New findings from the United Nations show that global development commitments – called the Millennium Development Goals – are off track. Governance and corruption are one of the culprits.
Yet whole regions are behind on achieving the targets set for 2015, such as making sure all children are in school and that women get proper healthcare.
People from these same regions are more likely to pay bribes when using basic services, according to Transparency International’s Global Corruption Barometer 2013.
These results show the terrible impact corruption has on efforts to fight poverty. Almost one of every two people living in poor countries reports having paid a bribe in the last year when trying to do such basic things as seeking services from public utilities, enrolling their child in school, interacting with the police and getting an identity card.
You are twice as likely to pay bribes if you live in a poor country
The 20 nations included in the survey which fall among the least developed countries in the world have an average rate of bribery that is almost twice as high as the average for all 107 countries surveyed.
The survey, covering 114,000 people in 107 countries, shows that bribery levels were a shockingly high barrier to accessing public services in the world’s poorest countries. In Liberia and Sierra Leone more than three in four people report paying bribes to access basic public services like schools or hospitals.
Fight corruption, fight poverty
Many development goals such as increasing access to healthcare and literacy are undermined by corruption. More than one person in five coming into contact with education paid bribes in 20 of the poorest countries.
The human cost of bribery
For years teachers at a senior high school in Ghana reportedly demanded bribes of around US$35 from students in exchange for helping them pass their final exams. Read more
Efforts to fight poverty and build infrastructure will continue to be undermined unless new development goals include specific targets for increasing transparency and the ability of citizens to hold their leaders and local services to account.

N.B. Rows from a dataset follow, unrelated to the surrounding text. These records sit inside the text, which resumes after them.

(** * The theorems on returned structs and failed requests, on the sample
    package *)

Lemma successful_call_returns_the_decode_target_witness :
  (ApproveMergeRequest 1%positive (Sample.PidString "group/app") 12
     (Some 2%positive) [] (Sample.store 201)).1.1
  = Ok (Some 6%positive, Some 201, None)
  /\ (exists st1 : Store,
        heap st1 !! fresh (dom (heap st1)) = None
        /\ Some 6%positive = Some (fresh (dom (heap st1))))
  /\ (ChangeAllowedApprovers 1%positive (Sample.PidInt 5) 12
        (Some 4%positive) [] (Sample.store 200)).1.1
     = Ok (Some 6%positive, Some 200, None)
  /\ (exists st1 : Store,
        heap st1 !! fresh (dom (heap st1)) = None
        /\ Some 6%positive = Some (fresh (dom (heap st1))))
  /\ (UnapproveMergeRequest 1%positive (Sample.PidInt 5) 12 []
        (Sample.store 200)).1.1
     = Ok (Some 200, None)
  /\ (exists c req,
        In (EvDo c req TargetNil (Some 200) None)
          (UnapproveMergeRequest 1%positive (Sample.PidInt 5) 12 []
             (Sample.store 200)).2).
Proof.
  split; [ reflexivity | ]. split.
  { pose proof (successful_call_returns_the_decode_target 1%positive
                  (Sample.PidString "group/app") 12 (Some 2%positive) []
                  (Sample.store 201) (Some 6%positive) (Some 201)) as H.
    cbv zeta beta in H. destruct H as (H & _).
    destruct (H eq_refl)
      as (c & verb & u & body & req & st1 & c' & _ & Hfree & Hm & _).
    exists st1. split; [ exact Hfree | exact Hm ]. }
  split; [ reflexivity | ]. split.
  { pose proof (successful_call_returns_the_decode_target 1%positive
                  (Sample.PidInt 5) 12 (Some 4%positive) []
                  (Sample.store 200) (Some 6%positive) (Some 200)) as H.
    cbv zeta beta in H. destruct H as (_ & _ & H & _).
    destruct (H eq_refl)
      as (c & verb & u & body & req & st1 & c' & _ & Hfree & Hm & _).
    exists st1. split; [ exact Hfree | exact Hm ]. }
  split; [ reflexivity | ].
  pose proof (successful_call_returns_the_decode_target 1%positive
                (Sample.PidInt 5) 12 None [] (Sample.store 200)
                None (Some 200)) as H.
  cbv zeta beta in H. destruct H as (_ & _ & _ & _ & H & _).
  destruct (H eq_refl)
    as (c & verb & u & body & req & st1 & c' & _ & _ & Hlog).
  exists c', req. rewrite Hlog. right. left. reflexivity.
Defined.

Lemma Do_error_is_returned_unchanged_witness :
  (ApproveMergeRequest 1%positive (Sample.PidInt 5) 12 (Some 2%positive) []
     (Sample.store 0)).1.1
  = Ok (None, None, Some "connection refused")
  /\ (UnapproveMergeRequest 1%positive (Sample.PidInt 5) 12 []
        (Sample.store 0)).1.1
     = Ok (None, Some "connection refused")
  /\ (ChangeApprovalConfiguration 1%positive (Sample.PidInt 5) 12
        (Some 3%positive) [] (Sample.store 0)).1.1
     = Ok (None, None, Some "connection refused")
  /\ (ChangeAllowedApprovers 1%positive (Sample.PidInt 5) 12
        (Some 4%positive) [] (Sample.store 0)).1.1
     = Ok (None, None, Some "connection refused")
  /\ (ChangeProjectMergeRequestApprovalConfiguration 1%positive
        (Sample.PidInt 5) (Some 5%positive) [] (Sample.store 0)).1.1
     = Ok (None, None, Some "connection refused").
Proof.
  split; [ | split; [ | split; [ | split ] ] ].
  { epose proof (Do_error_is_returned_unchanged (T := Sample.types) 1%positive
                   (Sample.PidInt 5) 12 (Some 2%positive) [] (Sample.store 0)
                   9%positive _ TargetNil _ _) as H.
    destruct H as (_ & _ & _ & _ & _ & H).
    epose proof (H "5" {| client := 9%positive |} {| client := 9%positive |}
                   (Sample.store 0) _ eq_refl eq_refl eq_refl) as H'.
    cbv zeta beta in H'. destruct H' as (H' & _).
    exact (H' eq_refl eq_refl). }
  { epose proof (Do_error_is_returned_unchanged (T := Sample.types) 1%positive
                   (Sample.PidInt 5) 12 None [] (Sample.store 0)
                   9%positive _ TargetNil _ _) as H.
    destruct H as (_ & _ & _ & _ & _ & H).
    epose proof (H "5" {| client := 9%positive |} {| client := 9%positive |}
                   (Sample.store 0) _ eq_refl eq_refl eq_refl) as H'.
    cbv zeta beta in H'. destruct H' as (_ & H' & _).
    exact (H' eq_refl eq_refl). }
  { epose proof (Do_error_is_returned_unchanged (T := Sample.types) 1%positive
                   (Sample.PidInt 5) 12 (Some 3%positive) [] (Sample.store 0)
                   9%positive _ TargetNil _ _) as H.
    destruct H as (_ & _ & _ & _ & _ & H).
    epose proof (H "5" {| client := 9%positive |} {| client := 9%positive |}
                   (Sample.store 0) _ eq_refl eq_refl eq_refl) as H'.
    cbv zeta beta in H'. destruct H' as (_ & _ & H' & _).
    exact (H' eq_refl eq_refl). }
  { epose proof (Do_error_is_returned_unchanged (T := Sample.types) 1%positive
                   (Sample.PidInt 5) 12 (Some 4%positive) [] (Sample.store 0)
                   9%positive _ TargetNil _ _) as H.
    destruct H as (_ & _ & _ & _ & _ & H).
    epose proof (H "5" {| client := 9%positive |} {| client := 9%positive |}
                   (Sample.store 0) _ eq_refl eq_refl eq_refl) as H'.
    cbv zeta beta in H'. destruct H' as (_ & _ & _ & H' & _).
    exact (H' eq_refl eq_refl). }
  { epose proof (Do_error_is_returned_unchanged (T := Sample.types) 1%positive
                   (Sample.PidInt 5) 12 (Some 5%positive) [] (Sample.store 0)
                   9%positive _ TargetNil _ _) as H.
    destruct H as (_ & _ & _ & _ & _ & H).
    epose proof (H "5" {| client := 9%positive |} {| client := 9%positive |}
                   (Sample.store 0) _ eq_refl eq_refl eq_refl) as H'.
    cbv zeta beta in H'. destruct H' as (_ & _ & _ & _ & H').
    exact (H' eq_refl eq_refl). }
Defined.

Lemma failed_Do_still_returns_its_Response_witness :
  (exists st2 log,
     ApproveMergeRequest 1%positive (Sample.PidInt 5) 12 (Some 2%positive) []
       (Sample.store 500)
     = (Ok (None, Some 500, Some "request failed"), st2, log))
  /\ (exists st2 log,
        ChangeApprovalConfiguration 1%positive (Sample.PidInt 5) 12
          (Some 3%positive) [] (Sample.store 500)
        = (Ok (None, Some 500, Some "request failed"), st2, log))
  /\ (exists st2 log,
        ChangeAllowedApprovers 1%positive (Sample.PidInt 5) 12
          (Some 4%positive) [] (Sample.store 500)
        = (Ok (None, Some 500, Some "request failed"), st2, log))
  /\ (exists st2 log,
        ChangeProjectMergeRequestApprovalConfiguration 1%positive
          (Sample.PidInt 5) (Some 5%positive) [] (Sample.store 500)
        = (Ok (None, Some 500, Some "request failed"), st2, log)).
Proof.
  split; [ | split; [ | split ] ]; do 2 eexists.
  { epose proof (failed_Do_still_returns_its_Response (T := Sample.types) 1%positive
                   (Sample.PidInt 5) 12 (Some 2%positive) [] (Sample.store 500)
                   9%positive _ TargetNil _ _) as H.
    destruct H as (_ & _ & _ & _ & H).
    epose proof (H "5" {| client := 9%positive |} {| client := 9%positive |}
                   (Sample.store 500) _ eq_refl eq_refl eq_refl) as H'.
    cbv zeta beta in H'. destruct H' as (H' & _).
    exact (H' eq_refl eq_refl). }
  { epose proof (failed_Do_still_returns_its_Response (T := Sample.types) 1%positive
                   (Sample.PidInt 5) 12 (Some 3%positive) [] (Sample.store 500)
                   9%positive _ TargetNil _ _) as H.
    destruct H as (_ & _ & _ & _ & H).
    epose proof (H "5" {| client := 9%positive |} {| client := 9%positive |}
                   (Sample.store 500) _ eq_refl eq_refl eq_refl) as H'.
    cbv zeta beta in H'. destruct H' as (_ & H' & _).
    exact (H' eq_refl eq_refl). }
  { epose proof (failed_Do_still_returns_its_Response (T := Sample.types) 1%positive
                   (Sample.PidInt 5) 12 (Some 4%positive) [] (Sample.store 500)
                   9%positive _ TargetNil _ _) as H.
    destruct H as (_ & _ & _ & _ & H).
    epose proof (H "5" {| client := 9%positive |} {| client := 9%positive |}
                   (Sample.store 500) _ eq_refl eq_refl eq_refl) as H'.
    cbv zeta beta in H'. destruct H' as (_ & _ & H' & _).
    exact (H' eq_refl eq_refl). }
  { epose proof (failed_Do_still_returns_its_Response (T := Sample.types) 1%positive
                   (Sample.PidInt 5) 12 (Some 5%positive) [] (Sample.store 500)
                   9%positive _ TargetNil _ _) as H.
    destruct H as (_ & _ & _ & _ & H).
    epose proof (H "5" {| client := 9%positive |} {| client := 9%positive |}
                   (Sample.store 500) _ eq_refl eq_refl eq_refl) as H'.
    cbv zeta beta in H'. destruct H' as (_ & _ & _ & H').
    exact (H' eq_refl eq_refl). }
Defined.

Transparency International has called on the UN to adopt a goal on governance as part of new global commitments to succeed the current goals (or MDGs). Talks are already underway by governments on the issues that should make the cut for new commitments. A UN Expert Panel has pointed to governance being among them.
A good governance goal would give people more chances to monitor public services and hold to account public workers who break the rules. (Read what Transparency International chapters are already doing here.)
It would also respond to what people around the world are saying: more than 690,000 people surveyed in 194 countries have said that “an honest and responsive government” is among their top three development priorities.
This reflects what the Transparency International survey shows: the majority of people in the poorest countries think ordinary people can make a difference and are willing to get involved.
So the question is: will development efforts make the fight against corruption a priority?